PROBLEM REQUIREMENTS: Below are some records; quote exactly the lines from the one that contains "timeout rc c) else None" through the one that contains "start_error allocated =>", inclusive, and no others.

:: INFORMATION SHOWN ::

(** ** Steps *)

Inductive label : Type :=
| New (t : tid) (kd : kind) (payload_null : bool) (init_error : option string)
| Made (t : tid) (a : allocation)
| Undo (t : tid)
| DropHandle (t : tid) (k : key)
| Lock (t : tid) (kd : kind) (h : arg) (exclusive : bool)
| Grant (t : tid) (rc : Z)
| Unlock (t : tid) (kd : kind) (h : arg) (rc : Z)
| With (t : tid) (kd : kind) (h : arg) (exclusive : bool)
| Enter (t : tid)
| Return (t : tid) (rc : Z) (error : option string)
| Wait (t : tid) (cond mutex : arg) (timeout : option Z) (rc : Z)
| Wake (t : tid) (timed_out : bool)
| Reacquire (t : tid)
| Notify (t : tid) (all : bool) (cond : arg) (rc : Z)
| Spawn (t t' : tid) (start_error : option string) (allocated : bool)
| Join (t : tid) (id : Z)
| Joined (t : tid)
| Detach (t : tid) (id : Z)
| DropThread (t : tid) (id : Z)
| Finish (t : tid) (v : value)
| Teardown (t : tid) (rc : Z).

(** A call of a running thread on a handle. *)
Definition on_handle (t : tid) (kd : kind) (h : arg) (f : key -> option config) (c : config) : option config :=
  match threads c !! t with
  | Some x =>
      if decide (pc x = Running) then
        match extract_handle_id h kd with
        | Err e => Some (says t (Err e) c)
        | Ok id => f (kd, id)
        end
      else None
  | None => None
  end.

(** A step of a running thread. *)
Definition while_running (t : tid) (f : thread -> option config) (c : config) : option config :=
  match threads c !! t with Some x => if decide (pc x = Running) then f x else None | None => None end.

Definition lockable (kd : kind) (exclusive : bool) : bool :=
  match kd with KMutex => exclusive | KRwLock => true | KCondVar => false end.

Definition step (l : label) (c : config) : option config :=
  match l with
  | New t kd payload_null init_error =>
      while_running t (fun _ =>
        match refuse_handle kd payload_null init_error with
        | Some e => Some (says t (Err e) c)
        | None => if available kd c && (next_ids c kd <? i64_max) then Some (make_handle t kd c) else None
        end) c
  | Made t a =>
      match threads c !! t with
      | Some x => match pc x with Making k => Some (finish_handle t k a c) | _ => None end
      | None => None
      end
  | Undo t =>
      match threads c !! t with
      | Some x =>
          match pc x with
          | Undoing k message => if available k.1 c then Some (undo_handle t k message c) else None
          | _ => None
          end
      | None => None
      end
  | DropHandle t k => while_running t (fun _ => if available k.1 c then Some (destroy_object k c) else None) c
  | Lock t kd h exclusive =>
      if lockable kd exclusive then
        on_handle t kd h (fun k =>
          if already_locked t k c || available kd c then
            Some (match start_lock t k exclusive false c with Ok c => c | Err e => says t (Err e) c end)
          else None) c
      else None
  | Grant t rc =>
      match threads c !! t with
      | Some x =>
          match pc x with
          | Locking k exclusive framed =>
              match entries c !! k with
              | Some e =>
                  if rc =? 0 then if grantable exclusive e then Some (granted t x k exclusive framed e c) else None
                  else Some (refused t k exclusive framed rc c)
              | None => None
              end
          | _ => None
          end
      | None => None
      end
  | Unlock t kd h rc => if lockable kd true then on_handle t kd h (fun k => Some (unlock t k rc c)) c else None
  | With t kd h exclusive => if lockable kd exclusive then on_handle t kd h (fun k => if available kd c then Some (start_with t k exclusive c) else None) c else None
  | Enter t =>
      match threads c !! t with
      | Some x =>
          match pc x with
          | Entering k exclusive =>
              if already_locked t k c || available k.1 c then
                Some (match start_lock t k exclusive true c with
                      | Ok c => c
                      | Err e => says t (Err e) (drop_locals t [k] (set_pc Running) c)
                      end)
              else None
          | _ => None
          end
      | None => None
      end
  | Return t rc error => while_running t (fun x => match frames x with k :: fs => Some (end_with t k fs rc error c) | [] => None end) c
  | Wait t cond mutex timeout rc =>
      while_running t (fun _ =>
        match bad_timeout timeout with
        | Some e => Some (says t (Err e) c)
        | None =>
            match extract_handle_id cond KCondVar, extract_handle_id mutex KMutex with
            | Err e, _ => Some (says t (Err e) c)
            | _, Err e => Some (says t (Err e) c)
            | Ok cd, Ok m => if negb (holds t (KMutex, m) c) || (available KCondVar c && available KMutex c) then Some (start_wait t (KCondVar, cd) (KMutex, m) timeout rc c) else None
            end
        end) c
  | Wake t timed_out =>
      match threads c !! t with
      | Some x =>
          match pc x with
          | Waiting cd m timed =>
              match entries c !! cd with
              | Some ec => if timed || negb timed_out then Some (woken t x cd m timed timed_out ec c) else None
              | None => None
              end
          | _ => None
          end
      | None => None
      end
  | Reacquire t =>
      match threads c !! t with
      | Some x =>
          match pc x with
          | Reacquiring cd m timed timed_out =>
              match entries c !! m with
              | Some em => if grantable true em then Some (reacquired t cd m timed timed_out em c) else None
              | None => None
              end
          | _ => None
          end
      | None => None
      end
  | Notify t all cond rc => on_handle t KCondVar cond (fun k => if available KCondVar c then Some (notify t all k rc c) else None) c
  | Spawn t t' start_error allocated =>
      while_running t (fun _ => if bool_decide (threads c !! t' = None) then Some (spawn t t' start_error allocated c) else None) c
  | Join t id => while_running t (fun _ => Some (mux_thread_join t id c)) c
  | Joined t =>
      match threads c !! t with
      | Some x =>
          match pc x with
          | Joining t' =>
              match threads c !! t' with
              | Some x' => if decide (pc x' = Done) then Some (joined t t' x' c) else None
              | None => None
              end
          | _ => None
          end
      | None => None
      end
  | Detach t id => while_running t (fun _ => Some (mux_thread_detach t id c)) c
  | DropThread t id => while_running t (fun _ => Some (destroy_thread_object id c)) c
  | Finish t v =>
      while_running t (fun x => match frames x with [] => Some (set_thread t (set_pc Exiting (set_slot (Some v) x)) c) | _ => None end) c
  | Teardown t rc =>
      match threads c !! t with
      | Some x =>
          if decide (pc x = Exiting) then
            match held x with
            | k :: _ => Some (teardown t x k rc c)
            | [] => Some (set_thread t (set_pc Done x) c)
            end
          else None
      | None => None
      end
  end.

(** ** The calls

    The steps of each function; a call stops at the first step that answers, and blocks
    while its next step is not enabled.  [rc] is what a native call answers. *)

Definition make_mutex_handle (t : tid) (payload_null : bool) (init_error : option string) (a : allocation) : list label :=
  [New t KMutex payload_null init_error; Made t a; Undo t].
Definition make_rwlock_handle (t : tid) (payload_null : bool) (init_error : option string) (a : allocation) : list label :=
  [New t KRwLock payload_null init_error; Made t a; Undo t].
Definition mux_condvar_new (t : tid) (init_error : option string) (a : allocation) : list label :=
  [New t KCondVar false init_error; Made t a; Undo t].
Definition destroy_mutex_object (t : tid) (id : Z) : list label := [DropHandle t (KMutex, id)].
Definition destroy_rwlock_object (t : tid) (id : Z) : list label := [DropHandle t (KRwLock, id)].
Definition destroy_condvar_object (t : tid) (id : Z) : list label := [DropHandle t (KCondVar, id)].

:::
:: INFORMATION SHOWN ::

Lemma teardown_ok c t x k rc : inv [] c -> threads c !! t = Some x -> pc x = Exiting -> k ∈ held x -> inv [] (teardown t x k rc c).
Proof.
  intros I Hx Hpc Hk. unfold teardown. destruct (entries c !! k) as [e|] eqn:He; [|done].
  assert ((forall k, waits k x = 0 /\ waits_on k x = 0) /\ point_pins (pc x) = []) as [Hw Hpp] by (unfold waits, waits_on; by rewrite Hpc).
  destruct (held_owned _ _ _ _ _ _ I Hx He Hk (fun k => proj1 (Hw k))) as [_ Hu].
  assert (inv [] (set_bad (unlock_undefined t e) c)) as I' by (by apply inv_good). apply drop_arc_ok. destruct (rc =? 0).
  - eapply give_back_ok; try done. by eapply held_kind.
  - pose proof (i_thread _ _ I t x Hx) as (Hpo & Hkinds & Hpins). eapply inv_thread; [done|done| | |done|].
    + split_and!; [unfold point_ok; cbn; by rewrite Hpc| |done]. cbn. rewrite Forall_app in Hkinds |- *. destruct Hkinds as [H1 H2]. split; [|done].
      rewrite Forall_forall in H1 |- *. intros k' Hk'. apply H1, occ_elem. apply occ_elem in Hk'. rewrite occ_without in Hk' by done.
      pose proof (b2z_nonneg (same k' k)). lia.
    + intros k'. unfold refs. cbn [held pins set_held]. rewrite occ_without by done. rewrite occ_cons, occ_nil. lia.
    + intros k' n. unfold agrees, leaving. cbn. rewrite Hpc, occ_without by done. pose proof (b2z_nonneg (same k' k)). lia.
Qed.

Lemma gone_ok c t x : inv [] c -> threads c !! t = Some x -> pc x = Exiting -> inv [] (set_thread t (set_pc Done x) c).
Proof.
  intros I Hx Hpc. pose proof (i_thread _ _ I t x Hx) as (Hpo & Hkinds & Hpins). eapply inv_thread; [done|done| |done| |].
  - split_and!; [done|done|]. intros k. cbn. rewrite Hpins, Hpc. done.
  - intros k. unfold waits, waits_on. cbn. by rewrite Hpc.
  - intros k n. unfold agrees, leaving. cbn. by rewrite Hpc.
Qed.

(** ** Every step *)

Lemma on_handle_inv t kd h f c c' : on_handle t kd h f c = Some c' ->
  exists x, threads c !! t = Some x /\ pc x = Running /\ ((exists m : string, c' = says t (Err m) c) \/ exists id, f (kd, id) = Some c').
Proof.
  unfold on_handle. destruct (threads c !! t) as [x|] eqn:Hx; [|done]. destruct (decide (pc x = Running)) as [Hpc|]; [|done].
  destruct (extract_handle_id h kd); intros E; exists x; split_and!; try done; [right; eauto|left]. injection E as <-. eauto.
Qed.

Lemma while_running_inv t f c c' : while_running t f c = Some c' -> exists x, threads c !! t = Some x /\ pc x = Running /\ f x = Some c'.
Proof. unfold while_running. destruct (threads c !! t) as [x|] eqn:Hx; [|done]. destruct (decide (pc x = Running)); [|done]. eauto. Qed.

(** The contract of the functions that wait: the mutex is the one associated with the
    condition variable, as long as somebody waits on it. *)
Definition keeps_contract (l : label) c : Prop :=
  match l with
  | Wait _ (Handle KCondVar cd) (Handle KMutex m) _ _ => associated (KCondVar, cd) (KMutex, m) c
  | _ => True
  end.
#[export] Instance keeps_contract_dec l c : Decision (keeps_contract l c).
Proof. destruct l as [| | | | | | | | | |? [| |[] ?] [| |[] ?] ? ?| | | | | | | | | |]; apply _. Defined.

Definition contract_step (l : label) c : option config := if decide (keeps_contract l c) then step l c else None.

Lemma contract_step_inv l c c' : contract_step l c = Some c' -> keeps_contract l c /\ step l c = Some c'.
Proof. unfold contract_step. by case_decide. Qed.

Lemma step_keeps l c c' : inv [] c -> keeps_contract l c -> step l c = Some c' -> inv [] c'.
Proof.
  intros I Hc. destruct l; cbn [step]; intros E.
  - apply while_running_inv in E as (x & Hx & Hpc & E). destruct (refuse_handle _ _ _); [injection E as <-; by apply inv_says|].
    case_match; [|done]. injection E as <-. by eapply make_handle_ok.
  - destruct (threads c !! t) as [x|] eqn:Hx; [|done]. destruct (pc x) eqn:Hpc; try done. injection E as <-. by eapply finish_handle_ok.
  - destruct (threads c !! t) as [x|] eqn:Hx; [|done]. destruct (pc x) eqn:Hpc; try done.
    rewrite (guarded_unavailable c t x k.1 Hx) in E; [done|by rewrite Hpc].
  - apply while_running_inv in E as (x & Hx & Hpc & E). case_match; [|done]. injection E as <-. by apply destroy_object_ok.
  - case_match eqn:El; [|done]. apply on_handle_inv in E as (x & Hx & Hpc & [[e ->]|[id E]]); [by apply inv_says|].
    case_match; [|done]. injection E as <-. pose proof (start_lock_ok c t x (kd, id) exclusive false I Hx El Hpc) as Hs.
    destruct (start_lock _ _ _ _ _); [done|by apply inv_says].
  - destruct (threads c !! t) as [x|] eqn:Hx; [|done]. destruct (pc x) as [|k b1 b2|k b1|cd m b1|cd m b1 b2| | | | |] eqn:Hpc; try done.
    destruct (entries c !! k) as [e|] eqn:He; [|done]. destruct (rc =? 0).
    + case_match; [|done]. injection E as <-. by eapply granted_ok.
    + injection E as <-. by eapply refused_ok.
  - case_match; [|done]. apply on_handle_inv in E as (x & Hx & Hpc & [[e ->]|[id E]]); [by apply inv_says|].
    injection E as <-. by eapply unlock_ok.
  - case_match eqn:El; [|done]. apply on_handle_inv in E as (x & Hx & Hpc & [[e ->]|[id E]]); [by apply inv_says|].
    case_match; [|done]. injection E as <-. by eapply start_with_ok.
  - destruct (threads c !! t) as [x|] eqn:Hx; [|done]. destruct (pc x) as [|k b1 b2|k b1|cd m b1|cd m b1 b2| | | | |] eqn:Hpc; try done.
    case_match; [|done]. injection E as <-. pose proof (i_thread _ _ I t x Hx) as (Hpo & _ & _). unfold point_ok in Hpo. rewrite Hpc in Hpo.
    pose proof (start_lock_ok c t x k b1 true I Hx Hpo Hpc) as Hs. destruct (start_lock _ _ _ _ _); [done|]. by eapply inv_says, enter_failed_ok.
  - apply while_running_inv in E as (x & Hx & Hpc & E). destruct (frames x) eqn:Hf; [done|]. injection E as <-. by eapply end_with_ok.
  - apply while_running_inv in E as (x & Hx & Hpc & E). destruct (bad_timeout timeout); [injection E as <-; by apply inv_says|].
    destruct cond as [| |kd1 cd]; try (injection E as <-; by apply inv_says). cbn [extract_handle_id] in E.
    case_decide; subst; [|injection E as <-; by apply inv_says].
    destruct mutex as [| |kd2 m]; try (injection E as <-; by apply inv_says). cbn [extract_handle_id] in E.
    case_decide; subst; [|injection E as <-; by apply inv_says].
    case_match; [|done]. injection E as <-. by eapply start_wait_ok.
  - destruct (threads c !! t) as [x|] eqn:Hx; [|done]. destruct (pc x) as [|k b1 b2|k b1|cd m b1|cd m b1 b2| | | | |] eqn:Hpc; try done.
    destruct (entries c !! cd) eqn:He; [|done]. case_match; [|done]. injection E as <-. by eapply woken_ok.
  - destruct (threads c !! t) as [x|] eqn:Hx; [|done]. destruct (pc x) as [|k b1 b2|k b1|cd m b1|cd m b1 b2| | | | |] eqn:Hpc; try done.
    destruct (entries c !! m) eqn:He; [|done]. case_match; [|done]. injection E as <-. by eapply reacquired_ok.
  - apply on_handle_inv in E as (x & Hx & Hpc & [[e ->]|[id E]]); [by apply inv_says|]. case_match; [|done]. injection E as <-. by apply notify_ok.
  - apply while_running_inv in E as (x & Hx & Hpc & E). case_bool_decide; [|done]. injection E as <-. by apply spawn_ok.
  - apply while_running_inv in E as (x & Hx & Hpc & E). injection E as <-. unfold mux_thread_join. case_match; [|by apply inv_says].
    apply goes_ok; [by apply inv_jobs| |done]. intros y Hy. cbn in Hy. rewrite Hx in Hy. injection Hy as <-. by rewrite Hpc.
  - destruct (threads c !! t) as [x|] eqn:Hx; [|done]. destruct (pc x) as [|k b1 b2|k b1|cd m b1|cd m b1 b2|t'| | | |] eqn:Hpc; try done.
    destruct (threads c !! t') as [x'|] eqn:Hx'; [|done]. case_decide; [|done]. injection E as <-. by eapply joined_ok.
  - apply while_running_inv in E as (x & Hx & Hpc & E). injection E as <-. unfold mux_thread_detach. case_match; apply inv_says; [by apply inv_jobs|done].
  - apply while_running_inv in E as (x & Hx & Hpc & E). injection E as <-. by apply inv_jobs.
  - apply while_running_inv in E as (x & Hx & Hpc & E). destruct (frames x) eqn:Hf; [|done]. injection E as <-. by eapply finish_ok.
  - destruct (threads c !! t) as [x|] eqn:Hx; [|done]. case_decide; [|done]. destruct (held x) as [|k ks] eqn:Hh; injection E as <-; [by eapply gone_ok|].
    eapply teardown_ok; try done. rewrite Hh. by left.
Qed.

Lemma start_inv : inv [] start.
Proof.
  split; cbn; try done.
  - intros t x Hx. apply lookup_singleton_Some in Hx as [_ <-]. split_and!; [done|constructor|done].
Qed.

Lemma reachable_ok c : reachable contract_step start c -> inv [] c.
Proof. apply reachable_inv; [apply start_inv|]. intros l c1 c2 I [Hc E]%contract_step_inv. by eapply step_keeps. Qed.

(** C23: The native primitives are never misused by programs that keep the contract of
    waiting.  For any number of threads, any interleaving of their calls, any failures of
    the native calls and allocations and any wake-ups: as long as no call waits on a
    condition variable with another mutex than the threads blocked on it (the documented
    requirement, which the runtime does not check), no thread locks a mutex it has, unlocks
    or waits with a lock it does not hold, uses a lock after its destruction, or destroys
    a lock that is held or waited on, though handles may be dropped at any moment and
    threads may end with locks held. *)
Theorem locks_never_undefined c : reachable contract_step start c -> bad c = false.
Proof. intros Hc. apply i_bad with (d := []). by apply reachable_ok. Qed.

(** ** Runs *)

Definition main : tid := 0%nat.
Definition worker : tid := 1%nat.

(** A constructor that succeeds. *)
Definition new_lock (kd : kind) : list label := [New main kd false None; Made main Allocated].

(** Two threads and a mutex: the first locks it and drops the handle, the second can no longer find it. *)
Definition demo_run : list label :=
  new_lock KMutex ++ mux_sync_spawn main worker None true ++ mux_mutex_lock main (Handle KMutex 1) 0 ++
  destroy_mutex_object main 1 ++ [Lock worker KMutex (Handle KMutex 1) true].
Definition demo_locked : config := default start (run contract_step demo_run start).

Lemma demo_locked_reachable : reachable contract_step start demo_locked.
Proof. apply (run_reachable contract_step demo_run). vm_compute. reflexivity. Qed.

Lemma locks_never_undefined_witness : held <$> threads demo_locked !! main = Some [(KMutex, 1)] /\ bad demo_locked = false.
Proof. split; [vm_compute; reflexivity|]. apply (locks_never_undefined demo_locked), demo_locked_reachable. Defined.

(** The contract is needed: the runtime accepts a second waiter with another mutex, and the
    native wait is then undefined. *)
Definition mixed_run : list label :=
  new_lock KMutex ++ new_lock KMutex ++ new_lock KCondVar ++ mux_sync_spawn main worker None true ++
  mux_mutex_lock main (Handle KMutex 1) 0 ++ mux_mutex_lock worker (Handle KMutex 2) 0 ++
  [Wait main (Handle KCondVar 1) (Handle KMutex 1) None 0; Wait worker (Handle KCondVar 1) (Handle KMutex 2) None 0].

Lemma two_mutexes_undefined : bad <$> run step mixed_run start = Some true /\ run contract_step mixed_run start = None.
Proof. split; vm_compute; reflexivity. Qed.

:::
:: INFORMATION SHOWN ::

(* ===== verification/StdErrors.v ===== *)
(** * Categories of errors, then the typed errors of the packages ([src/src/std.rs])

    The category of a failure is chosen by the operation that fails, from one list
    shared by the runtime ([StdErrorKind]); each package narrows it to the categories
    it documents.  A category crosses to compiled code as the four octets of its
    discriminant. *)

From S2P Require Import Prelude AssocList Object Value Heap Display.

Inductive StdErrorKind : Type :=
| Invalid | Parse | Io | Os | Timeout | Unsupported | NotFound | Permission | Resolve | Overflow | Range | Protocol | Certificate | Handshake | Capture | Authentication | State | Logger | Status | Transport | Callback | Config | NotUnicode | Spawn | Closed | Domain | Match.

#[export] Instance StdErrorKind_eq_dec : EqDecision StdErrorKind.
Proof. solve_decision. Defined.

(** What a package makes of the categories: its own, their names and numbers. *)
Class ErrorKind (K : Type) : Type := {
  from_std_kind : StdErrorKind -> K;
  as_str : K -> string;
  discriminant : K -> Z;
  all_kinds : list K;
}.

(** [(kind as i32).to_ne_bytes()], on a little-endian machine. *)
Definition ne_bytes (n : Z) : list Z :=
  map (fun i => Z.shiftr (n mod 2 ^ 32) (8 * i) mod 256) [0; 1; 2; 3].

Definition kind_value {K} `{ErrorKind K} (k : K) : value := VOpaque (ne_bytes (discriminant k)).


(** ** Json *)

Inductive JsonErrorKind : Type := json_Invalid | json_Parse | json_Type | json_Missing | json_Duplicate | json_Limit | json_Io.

:::

OUTPUT BELOW:
            | Ok cd, Ok m => if negb (holds t (KMutex, m) c) || (available KCondVar c && available KMutex c) then Some (start_wait t (KCondVar, cd) (KMutex, m) timeout rc c) else None
            end
        end) c
  | Wake t timed_out =>
      match threads c !! t with
      | Some x =>
          match pc x with
          | Waiting cd m timed =>
              match entries c !! cd with
              | Some ec => if timed || negb timed_out then Some (woken t x cd m timed timed_out ec c) else None
              | None => None
              end
          | _ => None
          end
      | None => None
      end
  | Reacquire t =>
      match threads c !! t with
      | Some x =>
          match pc x with
          | Reacquiring cd m timed timed_out =>
              match entries c !! m with
              | Some em => if grantable true em then Some (reacquired t cd m timed timed_out em c) else None
              | None => None
              end
          | _ => None
          end
      | None => None
      end
  | Notify t all cond rc => on_handle t KCondVar cond (fun k => if available KCondVar c then Some (notify t all k rc c) else None) c
  | Spawn t t' start_error allocated =>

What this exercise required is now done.